India’s health minister has said that homosexuality is unnatural and is a ‘disease’ brought to India by foreigners.
Speaking at a national meeting of district and mayoral leaders on HIV/AIDS prevention, the minister, Ghulam Nabi Azad, stated that gay sex was ‘unnatural and not good for India.’
‘It is a disease which has come from other countries,’ he added.
He said gay sex 'was found more in the developed world, has now unfortunately come to our country and there is a substantial number of such people in India'.
'Even though it (homosexuality) is unnatural, it exists in our country and is now fast spreading, making it tough to detect it,' he said.
Prime Minister Manmohan Singh and the president of the ruling Congress party also attended the meeting, but had left before Mr Azad spoke.
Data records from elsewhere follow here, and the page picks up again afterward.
Lemma GetCanSend_initialModel (m : string) (h h' : hermes) (b : bool) :
  GetCanSend m h = Some (b, h') -> initialModel h' = initialModel h.
Proof.
  intros H. unfold GetCanSend, bind, get, modify, deref, ret in H. simpl in H.
  repeat step_case; simplify_eq/=; reflexivity.
Qed.

Lemma sys_step_initialModel (Unmarshal : list Byte.byte -> SendIntervalPayload)
  (e : SysEvent) (h h' : hermes) (u : unit) :
  sys_step Unmarshal e h = Some (u, h') ->
  initialModel h' = initialModel h && negb (is_model_event e).
Proof.
  intros H. destruct e as [msg | msg | m | m d | m | p]; cbn [sys_step is_model_event] in H |- *.
  - unfold bind, get, handle_then_deliver in H. cbv beta iota in H.
    rewrite (deliver_initialModel _ _ h' u H), andb_false_r. reflexivity.
  - unfold bind, get, handle_then_deliver in H. cbv beta iota in H.
    assert (E : fst (HandleReceiveInterval Unmarshal msg h) = h)
      by (unfold HandleReceiveInterval; destruct (_ || _); reflexivity).
    rewrite E in H. rewrite (deliver_initialModel _ h h' u H), andb_true_r. reflexivity.
  - rewrite (deliver_initialModel _ h h' u H), andb_true_r. reflexivity.
  - rewrite (deliver_initialModel _ h h' u H), andb_true_r. reflexivity.
  - unfold bind in H. destruct (GetCanSend m h) as [[b h1] |] eqn:E; [| discriminate H].
    injection H as _ <-. rewrite (GetCanSend_initialModel m h h1 b E), andb_true_r.
    reflexivity.
  - unfold modify in H. injection H as _ <-. rewrite andb_true_r. unfold tick.
    destruct (tickers h !! p) as [tk |]; [destruct (tk_stopped tk) |]; reflexivity.
Qed.
(** * The shared source directory of the pyre client ([client/filesystem.py])

    A shallow embedding of [SharedSourceDirectory] (prepare, _clear, _merge,
    _merge_source_directory), of the helpers [_find_python_paths], [is_empty],
    [remove_if_exists] and [acquire_lock], and of the two file listers.

    The code talks to the operating system all the time: every call it makes
    (os.makedirs, open, fcntl.lockf, os.symlink, subprocess.check_output, ...)
    is a node of a finite program tree whose branches are the possible answers
    of the system, Python exceptions are leaves of their own, and try/except
    is a function on trees.  A property "for every filesystem condition" is a
    property of every branch. *)

From Stdlib Require Import ZArith Ascii String List Bool Lia.
From stdpp Require Import base tactics option list strings pretty.
Lemma scale10_shift m z e :
  0 <= z → (scale10 (m * 10 ^ z) (e - z) == scale10 m e)%Q.
Proof.
  intros Hz.
  rewrite (scale10_frac (m * 10 ^ z) (e - z) (Z.max 0 e) (Z.max 0 (- e) + z)) by lia.
  rewrite (scale10_frac m e (Z.max 0 e + z) (Z.max 0 (- e) + z)) by lia.
  rewrite (Z.pow_add_r 10 (Z.max 0 e) z) by lia.
  unfold Qeq. cbn [Qnum Qden]. lia.
Qed.


(** *** Digit strings *)

Abbreviation digits := (Forall (λ c, is_digit c = true)).

Lemma zeros_digits n : digits (zeros n).
Proof. unfold zeros. induction (Z.to_nat n); cbn; by constructor. Qed.

Lemma dval_zeros_app n ds : dval (zeros n ++ ds) = dval ds.
Proof.
  unfold zeros. induction (Z.to_nat n) as [|k IH]; [done|].
  cbn [List.repeat app]. unfold dval in *. cbn [fold_left]. exact IH.
Qed.

Lemma dval_app_zeros ds n : 0 <= n → dval (ds ++ zeros n) = dval ds * 10 ^ n.
Proof.
  intros Hn. rewrite dval_app.
  rewrite <- (app_nil_r (zeros n)) at 2. rewrite dval_zeros_app.
  unfold zeros. rewrite repeat_length, Z2Nat.id by done.
  change (dval []) with 0. lia.
Qed.

Lemma length_zeros n : 0 <= n → Z.of_nat (length (zeros n)) = n.
Proof. intros. unfold zeros. rewrite repeat_length. lia. Qed.

Lemma drop_zeros_decomp s :
  ∃ n : nat, s = List.repeat "0"%char n ++ drop_zeros s.
Proof.
  induction s as [|c s [n IH]]; [by exists 0%nat|]. cbn.
  destruct (Ascii.eqb_spec c "0"%char) as [->|].
  - exists (S n). cbn. by rewrite <- IH.
  - by exists 0%nat.
Qed.

Lemma rstrip_zeros_decomp ds :
  ∃ z, 0 <= z ∧ ds = rstrip_zeros ds ++ zeros z.
Proof.
  destruct (drop_zeros_decomp (rev ds)) as [n Hn].
  exists (Z.of_nat n). split; [lia|].
  unfold rstrip_zeros, zeros. rewrite Nat2Z.id.
  rewrite <- (rev_involutive ds) at 1. rewrite Hn at 1.
  rewrite rev_app_distr. f_equal.
  clear. induction n as [|n IH]; [done|]. cbn [List.repeat rev]. rewrite IH.
  clear. induction n; cbn; [done|]. by f_equal.
Qed.

Lemma pad2_spec s :
  digits s → s ≠ [] → digits (pad2 s) ∧ pad2 s ≠ [] ∧ dval (pad2 s) = dval s.
Proof.
  intros Hs Hne. destruct s as [|c [|d s]]; [done| |done].
  cbn [pad2]. split; [|split]; [|done|].
  - constructor; [by vm_compute|done].
  - unfold dval. cbn [fold_left]. change (digit_of "0"%char) with 0. lia.
Qed.

Lemma digits_take n ds : digits ds → digits (take n ds).
Proof. apply Forall_take. Qed.
Lemma digits_drop n ds : digits ds → digits (drop n ds).
Proof. apply Forall_drop. Qed.

(** *** Parsing what [repr] prints *)

Abbreviation no_e := (Forall (λ c, is_e c = false)).

Lemma parse_number_dot ip fp :
  digits ip → digits fp → ip ≠ [] ∨ fp ≠ [] →
  parse_number (ip ++ "."%char :: fp) = Some (ip, fp).
Proof.
  intros Hip Hfp Hne. unfold parse_number.
  rewrite split_at_some; [|by apply digits_no_dot|done].
  rewrite !opt_digitpart_digits by done.
  destruct ip, fp; try done. by destruct Hne.
Qed.

Lemma parse_number_nodot ip :
  digits ip → ip ≠ [] → parse_number ip = Some (ip, []).
Proof.
  intros Hip Hne. unfold parse_number.
  rewrite split_at_none by by apply digits_no_dot.
  by rewrite digitpart_digits.
Qed.

Lemma parse_floatnumber_noexp mant ip fp :
  no_e mant → parse_number mant = Some (ip, fp) →
  parse_floatnumber mant
  = Some (scale10 (dval (ip ++ fp)) (0 - Z.of_nat (length fp))).
Proof.
  intros He Hn. unfold parse_floatnumber. by rewrite split_at_none, Hn.
Qed.

Lemma parse_floatnumber_exp mant ip fp r e :
  no_e mant → parse_number mant = Some (ip, fp) → parse_exponent r = Some e →
  parse_floatnumber (mant ++ "e"%char :: r)
  = Some (scale10 (dval (ip ++ fp)) (e - Z.of_nat (length fp))).
Proof.
  intros He Hn Hr. unfold parse_floatnumber.
  by rewrite split_at_some, Hn, Hr.
Qed.

Lemma parse_exponent_signed (neg : bool) ds :
  digits ds → ds ≠ [] →
  parse_exponent ((if neg then "-"%char else "+"%char) :: ds)
  = Some (if neg then - dval ds else dval ds).
Proof.
  intros Hd Hne. unfold parse_exponent.
  destruct neg; cbn [parse_sign Ascii.eqb]; cbn; by rewrite digitpart_digits.
Qed.

Lemma no_e_dot a b : digits a → digits b → no_e (a ++ "."%char :: b).
Proof.
  intros Ha Hb. apply Forall_app. split; [by apply digits_no_e|].
  constructor; [done | by apply digits_no_e].
Qed.

(** The digit string without its trailing zeros. *)
Lemma rstrip_zeros_spec ds :
  digits ds → dval ds ≠ 0 →
  ∃ z, 0 <= z ∧ ds = rstrip_zeros ds ++ zeros z
       ∧ digits (rstrip_zeros ds) ∧ rstrip_zeros ds ≠ []
       ∧ dval ds = dval (rstrip_zeros ds) * 10 ^ z
       ∧ Z.of_nat (length ds) = Z.of_nat (length (rstrip_zeros ds)) + z.
Proof.
  intros Hds Hval.
  destruct (rstrip_zeros_decomp ds) as (z & Hz & Heq).
  set (D := rstrip_zeros ds) in *.
  assert (HD : digits D).
  { rewrite Heq in Hds. by apply Forall_app in Hds as [? _]. }
  assert (Hv : dval ds = dval D * 10 ^ z).
  { rewrite Heq at 1. by apply dval_app_zeros. }
  exists z. repeat split; try done.
  - intros HD0. rewrite HD0 in Hv. change (dval []) with 0 in Hv. lia.
  - rewrite Heq at 1. rewrite length_app, Nat2Z.inj_add, length_zeros by done. done.
Qed.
Coming almost two years to the day after a landmark Delhi High Court ruling that decriminalised homosexuality, his comments prompted a storm of protest and calls for an immediate retraction.
There was particular anger that the comments were made at a meeting of officials tasked with promoting and enforcing HIV/AIDS prevention policy at a grassroots level across the country.
Despite the High Court ruling and gay pride events in some major cities, homosexual culture remains shocking to many Indians, who often treat the topic as taboo.
Very few high-profile Indians are openly gay or lesbian whether in the fields of sport, politics or entertainment.